Bandung (PHU)--Jelang penyelenggaraan ibadah haji tahun 2020 Kementerian Agama melakukan berbagai persiapan di tanah air dan tanah suci. Salah satu persiapan yang dilakukan di tanah air adalah meningkatkan kualitas para pembimbing yang sudah tersertifikasi sesuai standar Kementerian Agama.

Demikian dikatakan Direktur jenderal Penyelenggaran haji dan umrah Nizar Ali saat menghadiri penyelenggaran sertifikasi yang dilakukan oleh Institut Agama Islam Negeri Syekh Nurjati Cirebon di Hotel Galeri Ciumbuleuit Bandung-Jawa barat, Rabu (12/02).

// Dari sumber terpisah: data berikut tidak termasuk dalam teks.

(* ===== verification/PgSpec.v ===== *)
(** * What the query layer promises

    Each method of PgClient.v on a reliable service: its result and its effect
    on the database, written with the functions of the first part, which say
    what a table, a set of visible partitions or a new snapshot is without any
    SQL. *)
From S2P Require Import Prelude Cxx Sql Database PgService DbFacts PgClient.

(** ** Calls on a connection that is ready *)

Section exec.
Context {P : PgService}.
Implicit Types (c : PGconn) (a : PgAbs) (d : Db) (s : pg).

Lemma view_session c a d :
  view c a = Some d -> exists x, sessions a !! c = Some x /\ x <> Broken /\ view_of x (committed a) = Some d.
Proof.
  unfold view. destruct (sessions a !! c) as [x|]; [|done]. simpl. intros E. exists x.
  split; [done|]. split; [by intros ->|done].
Qed.

Lemma ready_serial c a d : ready c a d -> serial c a.
Proof. intros Rd. split; apply Rd. Qed.

Lemma set_view_same c a d : view c a = Some d -> set_view c d a = a.
Proof.
  intros (x & E & _ & V)%view_session. unfold set_view. rewrite E. destruct a as [cm ss q].
  destruct x; simpl in *; try done; injection V as ->; [done|]. f_equal. by apply insert_id.
Qed.

Lemma ready_write c a d d' q :
  ready c a d -> db_ok q d' -> seqs_le (seqs a) q -> ready c (set_seqs q (set_view c d' a)) d'.
Proof.
  intros [V _ Hc Hq Hb Ha] Hd Hle. pose proof (view_session _ _ _ V) as (x & E & Hx & Vx).
  unfold set_view. rewrite E. destruct x; try done; split; simpl.
  - unfold view. simpl. by rewrite E.
  - done.
  - done.
  - by eapply seqs_ok_mono.
  - intros b w E'. congruence.
  - done.
  - unfold view. simpl. by rewrite lookup_insert_eq.
  - done.
  - by eapply db_ok_mono.
  - by eapply seqs_ok_mono.
  - intros b w. rewrite lookup_insert_eq. intros [= <- _]. by eapply Hb.
  - intros c' s'. rewrite lookup_insert. case_decide; [done|]. by apply Ha.
Qed.

Lemma seqs_step_select st n q q' : is_insert st = false -> seqs_step st n q q' -> q' = q.
Proof.
  intros Hi (D1 & D2 & D3 & D4 & D5). destruct q, q', st; try done; simpl in *; congruence.
Qed.

Context `{!PgLaws P, !PgRuns P}.

Lemma exec_params_ready c text ps st s d :
  parse_sql text = Some st -> is_query st = true -> ready c (abs s) d ->
  exists r s' now n q, exec_params c text ps s = (inr r, s') /\ seqs_step st n (seqs (abs s)) q
    /\ ((exists d', query_ok (pg_env now n) st ps d r d'
          /\ abs s' = set_seqs q (set_view c d' (abs s)))
       \/ (run_stmt (pg_env now n) st ps d = None /\ res_status r = PGRES_FATAL_ERROR
          /\ exists q', (q' = seqs (abs s) \/ q' = q) /\ abs s' = set_seqs q' (fail_view c (abs s)))).
Proof.
  intros Hp Hq Rd. destruct (view_session _ _ _ (rd_view _ _ _ Rd)) as (x & E & Hx & V).
  unfold exec_params. destruct (PQexecParams c text ps s) as [r s'] eqn:Ex.
  pose proof (runs_law c text ps st s r s' x Hp Hq (ready_serial _ _ _ Rd) E Hx Ex) as Ok.
  exists r, s'. inversion Ok as [d0 now n r0 d' q _ Hv Hqo Hs|d0 now n r0 q q' _ Hv Hrun Hs Hqq Hf|b r0 _ Hb Hf|]; subst.
  - rewrite (rd_view _ _ _ Rd) in Hv. injection Hv as <-. exists now, n, q. split; [done|].
    split; [done|]. left. by exists d'.
  - rewrite (rd_view _ _ _ Rd) in Hv. injection Hv as <-. exists now, n, q'. split; [done|].
    split; [done|]. right. split; [done|]. split; [done|]. exists q. done.
  - rewrite E in Hb. injection Hb as ->. done.
  - congruence.
Qed.

(** A statement that changes rows and cannot fail on this database. *)
Lemma exec_write c text ps st s d (F : Z -> Z -> PGresult * Db) :
  parse_sql text = Some st -> is_query st = true -> is_select st = false -> ready c (abs s) d ->
  (forall now n q, seqs_step st n (seqs (abs s)) q -> run_stmt (pg_env now n) st ps d = Some (F now n)) ->
  exists s' now n q, exec_params c text ps s = (inr (F now n).1, s')
    /\ seqs_step st n (seqs (abs s)) q
    /\ abs s' = set_seqs q (set_view c (F now n).2 (abs s)) /\ ready c (abs s') (F now n).2.
Proof.
  intros Hp Hq Hs Rd HF.
  destruct (exec_params_ready c text ps st s d Hp Hq Rd) as (r & s' & now & n & q & E & St & [(d' & Hok & Ea)|(Hn & _)]).
  - unfold query_ok in Hok. rewrite Hs, (HF now n q St) in Hok. destruct (F now n) as [r0 d0] eqn:EF.
    injection Hok as -> ->. exists s', now, n, q. rewrite EF. simpl. split_and!; [done..|].
    rewrite Ea. apply (ready_write _ _ d); [done| |by eapply seqs_step_le].
    apply (run_stmt_db_ok (pg_env now n) st ps d r d' (seqs (abs s)) q); [apply Rd|apply Rd|done|].
    by rewrite (HF now n q St), EF.
  - by rewrite (HF now n q St) in Hn.
Qed.

(** A statement that is bound to fail. *)
Lemma exec_fails c text ps st s d :
  parse_sql text = Some st -> is_query st = true -> ready c (abs s) d ->
  (forall now n q dp, seqs_step st n (seqs (abs s)) q -> db_perm d dp -> run_stmt (pg_env now n) st ps dp = None) ->
  exists r s' q, exec_params c text ps s = (inr r, s') /\ res_status r = PGRES_FATAL_ERROR
    /\ seqs_le (seqs (abs s)) q /\ (is_insert st = false -> q = seqs (abs s))
    /\ abs s' = set_seqs q (fail_view c (abs s)).
Proof.
  intros Hp Hq Rd HF.
  destruct (exec_params_ready c text ps st s d Hp Hq Rd) as (r & s' & now & n & q & E & St & [(d' & Hok & _)|(_ & Hf & q' & Hq' & Ea)]).
  - unfold query_ok in Hok. destruct (is_select st).
    + destruct Hok as (dp & Hperm & Hok & _). by rewrite (HF now n q dp St Hperm) in Hok.
    + by rewrite (HF now n q d St) in Hok.
  - exists r, s', q'. split_and!; [done|done| |intros Hi|done].
    + destruct Hq' as [->| ->]; [done|by eapply seqs_step_le].
    + destruct Hq' as [->| ->]; [done|by eapply seqs_step_select].
Qed.

Lemma set_seqs_same a : set_seqs (seqs a) a = a.
Proof. by destruct a. Qed.

(** The rows a SELECT lists, before LIMIT and OFFSET. *)
Definition arranged {R} `{Rel R} (order : option (string * bool)) (b : bound R) (rows l : list R) : Prop :=
  l ≡ₚ filter (fun r => holds b r) rows
  /\ match order with
     | None => True
     | Some (col, desc) => exists k, find_col col = Some k /\ Sorted (fun r r' => order_leb k desc r r') l
     end.

Lemma order_leb_total {R} (k : column R) desc r r' : order_leb k desc r r' \/ order_leb k desc r' r.
Proof.
  unfold order_leb, key_leb. destruct desc, (col_get k r), (col_get k r'); simpl; auto;
    rewrite !Is_true_true, !Z.leb_le; lia.
Qed.

Lemma exec_select {R} `{InDb R} c text ps cs p ord lim off s d ks b n m :
  parse_sql text = Some (Select rel_name cs p ord lim off) -> ready c (abs s) d ->
  bind_cols cs = Some ks -> (forall now nx, bind_pred (pg_env now nx) ps p = Some b) ->
  (forall now nx, count_param (pg_env now nx) ps lim = Some n) ->
  (forall now nx, count_param (pg_env now nx) ps off = Some m) ->
  match ord with None => True | Some (col, _) => is_Some (find_col (R:=R) col) end ->
  exists res s' l, exec_params c text ps s = (inr res, s') /\ abs s' = abs s
    /\ res_status res = PGRES_TUPLES_OK /\ arranged ord b (rows_of d) l
    /\ res_rows res = project (pg_env 0 0) ks <$> take_opt n (drop_opt m l).
Proof.
  intros Hp Rd Hks Hb Hn Hm Hord.
  assert (forall now nx dp, constraints_ok dp = true -> exists res l,
    run_stmt (pg_env now nx) (Select rel_name cs p ord lim off) ps dp = Some (res, dp)
    /\ res_status res = PGRES_TUPLES_OK /\ arranged ord b (rows_of dp) l
    /\ res_rows res = project (pg_env 0 0) ks <$> take_opt n (drop_opt m l)) as Hrun.
  { intros now nx dp Hc. rewrite (run_stmt_in (R:=R)) by done. unfold run_rel, run_select.
    rewrite Hks, (Hb now nx), (Hn now nx), (Hm now nx). cbn [mbind option_bind].
    destruct ord as [[col desc]|]; [destruct Hord as [k Hk]; rewrite Hk|]; cbn [mbind option_bind];
      rewrite with_same_rows, Hc; do 2 eexists; (split_and!; [done|done|split|done]).
    - apply merge_sort_Permutation.
    - exists k. split; [done|]. apply Sorted_merge_sort. intros ??. apply order_leb_total.
    - done.
    - done. }
  destruct (exec_params_ready c text ps _ s d Hp eq_refl Rd) as (r & s' & now & nx & q & E & St & Hcase).
  apply seqs_step_select in St as ->; [|done].
  destruct Hcase as [(d' & (dp & Hperm & Hok & ->) & Ea)|(Hnone & _)].
  - assert (constraints_ok dp = true) as Hc by (rewrite <- Hperm; apply Rd).
    destruct (Hrun now nx dp Hc) as (res & l & E' & Hst & [Hl Hsorted] & Hrows).
    rewrite Hok in E'. injection E' as <-. exists r, s', l. split_and!; [done| |done| |done].
    + rewrite Ea, set_view_same by apply Rd. apply set_seqs_same.
    + split; [|done]. rewrite Hl. by rewrite (with_rows_perm _ _ Hperm).
  - destruct (Hrun now nx d) as (res & l & E' & _); [apply Rd|]. by rewrite E' in Hnone.
Qed.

Acara dihadiri oleh Direktur Bina Haji Kementerian Agama RI Khoirizi, Kepala Bidang Penyelenggaraan Haji dan Umrah Kanwil Kementerian Agama Provinsi Jawa Barat Ajam Mustajam, Wakil Rektor IAIN Adib dan peserta yang berjumlah 55 terdiri dari unsur KUA, KBIH, Travel Haji dan Umrah.

Dikatakan Nizar, di tahun 2020 Kemenag akan fokus dalam pendalaman dan peningkatan ibadah haji jemaah Indonesia. Untuk mencapai hal itu, salah satu inovasi yang dilakukan adalah menghadirkan manasik sepanjang tahun bagi jemaah haji.

"Tentu yang harus dipersiapkan untuk manasik sepanjang tahun adalah kualitas dari pembimbing manasik haji. Mereka harus mumpuni melalui sertifikasi," ujar Nizar.

Nizar mengatakan sertifikasi sudah dilakukan sejak tahun 2011 lalu menjadi pembimbing manasik haji dan petugas ibadah haji harus melalui proses sertifikasi. Setelah melalui proses tersebut mereka diharap dapat memberikan pembinaan yang maksimal kepada jamaah haji.

Penyelenggaraan sertifikasi pembimbing manasik haji disebut sudah menjadi standar kerja sama antara Ditjen PHU Kemenag dengan IAIN dan UIN di seluruh Indonesia.

"Inovasi manasik sepanjang tahun ini juga mengharapkan pembimbing mempunyai akhlak yang baik, pengetahuan fiqih serta memahami regulasi yang berkaitan dengan haji bukan hanya sebatas selembaran yang mempunyai keabsahan sebagai pembimbing yang mempunyai sertifikat resmi dari Kementerian Agama, pembimbing harus tahu tanggung jawab yang diemban,” ujarnya.

Kepada KBIH yang ada di setiap daerah, ia menganjurkan untuk melakukan koordinasi dengan KUA setempat. Hal ini berkaitan dengan penyelenggaraan manasik haji dan harus diketahui bahwa yang menjadi tanggung jawab dalam pelaksanaan ibadah haji di wilayah adalah Kanwil Kementerian Agama Provinsi.

Dikesempatan yang sama, Direktur Bina Haji Khoirizi menegaskan akan menjadi sia-sia apabila kemampuan penguasaan materi tidak sejalan dengan akhlak yang baik yang dimiliki pembimbing ibadah haji.

"Sehebat apapun kemampuan menguasai materi haji namun jika akhlak tidak diutamakan maka akan sia-sia, keberhasilan pelaksanaan ibadah haji tahun ini ada ditangan bapak-bapak, gagal menentukan orang maka tanggung jawab bapak-bapak dihadapan Allah nantinya," tegasnya.

Ia juga mengatakan jangan sampai banyaknya jumlah pembimbing namun minim dalam kualitas, kualitas pembimbing yang baik menjadi jaminan dalam pelayanan bimbingan manasik haji kepada Jemaah tentu semua sesuai standar yang telah dikeluarkan Kementerian Agama.

"Jumlah pembimbing juga harus sebanding dengan kualitas bimbingan sebagai jaminan kepada pelayanan kepada jemaah haji," terangnya.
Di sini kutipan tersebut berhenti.